| WHAT IS NEEDED |
Go to the line below containing "Z) (d : gmap Z nat)" and print exactly from there through the line containing "(coordinate : list T)", both included. Print nothing else.
Segment Start: GIVEN DATA
(** * The Saharan Air Layer tutorial notebook: level lookup and broadcasting

    A shallow embedding of the three computations of [JSC_SAL_tutorial.ipynb]
    that carry a contract:

    - the cell that builds the dictionary [PresLevIndex] from the pressure
      levels of the first field of regard, and the subscript
      [PresLevIndex[496]] that reads it;
    - the cell that builds [repeatFORs] with [np.repeat(...).reshape(...)];
    - the quality filter [where(Quality_Flag == 0, drop=True)];

    and, around them, the listing [PresLevIndex.keys()] and the two cells
    [griddedView] and [griddedViewAll] that select a level of a granule with
    the index the dictionary returns.

    Floating-point data are modelled by the rationals they denote (every
    finite float is one); NaN and infinities are outside the model, and so
    are values outside the 32-bit integer range, for which the cast of
    [np.array(..., dtype='i4')] is platform-defined. *)

From Stdlib Require Import QArith Qround.
From stdpp Require Import gmap list fin_maps.

(** ** Python outcomes *)

(** The two exceptions the modelled expressions can raise: a dictionary
    subscript with an absent key, and a reshape to a shape of another size. *)
Inductive exn : Set :=
  | KeyError
  | ValueError.

Inductive outcome (A : Type) : Type :=
  | Ok (a : A)
  | Raise (e : exn).

Arguments Ok {A} a.
Arguments Raise {A} e.

Definition succeeds {A} (o : outcome A) : Prop := ∃ a, o = Ok a.
Definition fails {A} (o : outcome A) : Prop := ∃ e, o = Raise e.

(** ** The numpy operations the notebook calls *)

Module Np.

(** The cast of one float to [dtype='i4']: C's float-to-int conversion,
    which drops the fractional part (truncation toward zero). *)
Definition astype_i4 (x : Q) : Z := Z.quot (Qnum x) (Zpos (Qden x)).

(** [np.array(values, dtype='i4')] on a 1-D float array. *)
Definition array_i4 (values : list Q) : list Z := astype_i4 <$> values.

(** [np.repeat(a, repeats)] on a 1-D array: each element [repeats] times,
    contiguously, in order. *)
Definition repeat {T : Type} (a : list T) (repeats : nat) : list T :=
  a ≫= replicate repeats.

(** An array is its shape and its elements in row-major order. *)
Record ndarray (T : Type) : Type := mk_ndarray {
  shape : list nat;
  data : list T
}.
Arguments mk_ndarray {T} shape data.
Arguments shape {T} n.
Arguments data {T} n.

(** [flat.reshape(rows, cols)]: keeps the buffer, and raises [ValueError]
    unless the sizes agree. The dimensions are counts; numpy's [-1]
    placeholder is not one. *)
Definition reshape {T : Type} (flat : list T) (rows cols : nat)
  : outcome (ndarray T) :=
  if length flat =? rows * cols
  then Ok (mk_ndarray [rows; cols] flat)
  else Raise ValueError.

(** [a[i, j]] on a 2-D array, [None] when the array is not 2-D or the
    index is out of bounds. *)
Definition item2 {T : Type} (a : ndarray T) (i j : nat) : option T :=
  match shape a with
  | [rows; cols] =>
      if (i <? rows) && (j <? cols) then data a !! (i * cols + j) else None
  | _ => None
  end.

End Np.

(** ** The dictionary of pressure levels (cell [PresLevIndex]) *)

(** The loop [for i, plev in enumerate(pressureLevs): PresLevIndex.update({plev : i})],
    started at counter [i] on the dictionary [d]. *)
Fixpoint enumerate_update (i : nat) (plevs : list Z) (d : gmap Z nat)
  : gmap Z nat :=
  match plevs with
  | [] => d
  | plev :: rest => enumerate_update (S i) rest (<[plev := i]> d)
  end.

(** The two global names the cell assigns. *)
Record globals : Type := mk_globals {
  pressureLevs : list Z;
  PresLevIndex : gmap Z nat
}.

Definition fresh_globals : globals := mk_globals [] ∅.

(** The whole cell, run on the pressure levels of the first field of regard
    in the notebook state [g]: it assigns [pressureLevs], resets
    [PresLevIndex] to the empty dictionary and runs the loop. *)
Definition cell_PresLevIndex (Pressure : list Q) (g : globals) : globals :=
  let g1 := mk_globals (Np.array_i4 Pressure) (PresLevIndex g) in
  let g2 := mk_globals (pressureLevs g1) ∅ in
  mk_globals (pressureLevs g2)
             (enumerate_update 0 (pressureLevs g2) (PresLevIndex g2)).

(** [buildLevelIndex]: the cell seen as an operation from the levels to the
    dictionary. No statement of the cell raises. *)
Definition buildLevelIndex (levels : list Q) : outcome (gmap Z nat) :=
  Ok (PresLevIndex (cell_PresLevIndex levels fresh_globals)).

(** ** The subscript [PresLevIndex[target]] *)

(** A Python number is hashed and compared by its numeric value: a float
    subscript equals an integer key only when it is that integer. *)
Definition as_int_key (target : Q) : option Z :=
  if (Z.rem (Qnum target) (Zpos (Qden target)) =? 0)%Z
  then Some (Z.quot (Qnum target) (Zpos (Qden target)))
  else None.

(** [d[k]] for an integer [k]. *)
Definition getitem (d : gmap Z nat) (k : Z) : outcome nat :=
  match d !! k with
  | Some i => Ok i
  | None => Raise KeyError
  end.

(** [nearestLevelIndex]: the subscript of the notebook, [index[target]];
    the target is used as it is. *)
Definition nearestLevelIndex (index : gmap Z nat) (target : Q) : outcome nat :=
  match as_int_key target with
  | Some k => getitem index k
  | None => Raise KeyError
  end.

(** ** The broadcast (cell [repeatFORs]) *)

(** [np.repeat(coordinate, levelCount).reshape(profileCount, levelCount)]. *)
Definition broadcastCoordinate {T : Type} (coordinate : list T)
    (levelCount profileCount : nat) : outcome (Np.ndarray T) :=
  Np.reshape (Np.repeat coordinate levelCount) profileCount levelCount.

(** The notebook's instance: 120 fields of regard against 100 levels. *)
Definition repeatFORs (CrIS_FORs : list Z) : outcome (Np.ndarray Z) :=
  broadcastCoordinate CrIS_FORs 100 120.

(** ** The quality filter (cell [griddedViewAll]) *)

(** One profile of the swath at the selected pressure level. *)
Record profile : Type := mk_profile {
  CrIS_FORs : Z;
  Latitude : Q;
  Longitude : Q;
  H2O : Q;
  Quality_Flag : Z
}.

(** [swath.where(swath['Quality_Flag'] == flag, drop=True)]: along the
    profile dimension, the entries where the condition holds are kept, in
    order, and the others are dropped. *)
Definition where_Quality_Flag (flag : Z) (swath : list profile) : list profile :=
  filter (λ p, Quality_Flag p = flag) swath.

(** The notebook keeps the profiles of the best quality. *)
Definition griddedViewAll (swath : list profile) : list profile :=
  where_Quality_Flag 0 swath.

(** ** Notions of the specification *)

(** The specification's [round]: the nearest integer, a tie going to the even
    neighbour as Python's [round] does. *)
Definition spec_round (x : Q) : Z :=
  let f := Qfloor x in
  match Qcompare (x - inject_Z f) (1 # 2) with
  | Lt => f
  | Gt => (f + 1)%Z
  | Eq => if Z.even f then f else (f + 1)%Z
  end.

(** Position [i] survives under the keying [key] when no later position has
    the key of position [i]. *)
Definition survives (key : Q → Z) (levels : list Q) (i : nat) : Prop :=
  ∃ x, levels !! i = Some x ∧
       ∀ j y, i < j → levels !! j = Some y → key y ≠ key x.

(** ** Auxiliary notions for the proofs *)

(** The position of the last occurrence of [k] in [l]. *)
Fixpoint last_index (k : Z) (l : list Z) : option nat :=
  match l with
  | [] => None
  | p :: rest =>
      match last_index k rest with
      | Some j => Some (S j)
      | None => if decide (p = k) then Some 0 else None
      end
  end.

(** The pressure levels of the specification's end-to-end scenario. *)
Definition scenario_levels : list Q := [1000; 850; 500; 496; 300]%Q.

(** The dictionary the cell builds from them. *)
Definition scenario_index : gmap Z nat :=
  PresLevIndex (cell_PresLevIndex scenario_levels fresh_globals).

(** A swath of five profiles with the quality flags of the scenario. *)
Definition scenario_swath : list profile :=
  [ mk_profile 1 10 (-40) (2 # 1) 0;
    mk_profile 2 11 (-41) (3 # 1) 1;
    mk_profile 3 12 (-42) (5 # 2) 0;
    mk_profile 4 13 (-43) (7 # 2) 0;
    mk_profile 5 14 (-44) (9 # 2) 1 ].

(** ** The listing [PresLevIndex.keys()] *)

(** A Python dictionary lists its keys in the order of their insertion, and
    an update of a key that is present keeps the key's place. The dictionary
    with its order is a list of entries without repeated keys. *)
Module OrderedDict.

(** [d.update({k : v})]. *)
Fixpoint update (k : Z) (v : nat) (d : list (Z * nat)) : list (Z * nat) :=
  match d with
  | [] => [(k, v)]
  | (k', v') :: rest =>
      if decide (k' = k) then (k', v) :: rest else (k', v') :: update k v rest
  end.

(** The loop of the cell on the ordered dictionary. *)
Fixpoint enumerate_update (i : nat) (plevs : list Z) (d : list (Z * nat))
  : list (Z * nat) :=
  match plevs with
  | [] => d
  | plev :: rest => enumerate_update (S i) rest (update plev i d)
  end.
Segment End: GIVEN DATA
| ANSWER SPACE |
Fixpoint enumerate_update (i : nat) (plevs : list Z) (d : gmap Z nat)
  : gmap Z nat :=
  match plevs with
  | [] => d
  | plev :: rest => enumerate_update (S i) rest (<[plev := i]> d)
  end.

(** The two global names the cell assigns. *)
Record globals : Type := mk_globals {
  pressureLevs : list Z;
  PresLevIndex : gmap Z nat
}.

Definition fresh_globals : globals := mk_globals [] ∅.

(** The whole cell, run on the pressure levels of the first field of regard
    in the notebook state [g]: it assigns [pressureLevs], resets
    [PresLevIndex] to the empty dictionary and runs the loop. *)
Definition cell_PresLevIndex (Pressure : list Q) (g : globals) : globals :=
  let g1 := mk_globals (Np.array_i4 Pressure) (PresLevIndex g) in
  let g2 := mk_globals (pressureLevs g1) ∅ in
  mk_globals (pressureLevs g2)
             (enumerate_update 0 (pressureLevs g2) (PresLevIndex g2)).

(** [buildLevelIndex]: the cell seen as an operation from the levels to the
    dictionary. No statement of the cell raises. *)
Definition buildLevelIndex (levels : list Q) : outcome (gmap Z nat) :=
  Ok (PresLevIndex (cell_PresLevIndex levels fresh_globals)).

(** ** The subscript [PresLevIndex[target]] *)

(** A Python number is hashed and compared by its numeric value: a float
    subscript equals an integer key only when it is that integer. *)
Definition as_int_key (target : Q) : option Z :=
  if (Z.rem (Qnum target) (Zpos (Qden target)) =? 0)%Z
  then Some (Z.quot (Qnum target) (Zpos (Qden target)))
  else None.

(** [d[k]] for an integer [k]. *)
Definition getitem (d : gmap Z nat) (k : Z) : outcome nat :=
  match d !! k with
  | Some i => Ok i
  | None => Raise KeyError
  end.

(** [nearestLevelIndex]: the subscript of the notebook, [index[target]];
    the target is used as it is. *)
Definition nearestLevelIndex (index : gmap Z nat) (target : Q) : outcome nat :=
  match as_int_key target with
  | Some k => getitem index k
  | None => Raise KeyError
  end.

(** ** The broadcast (cell [repeatFORs]) *)

(** [np.repeat(coordinate, levelCount).reshape(profileCount, levelCount)]. *)
Definition broadcastCoordinate {T : Type} (coordinate : list T)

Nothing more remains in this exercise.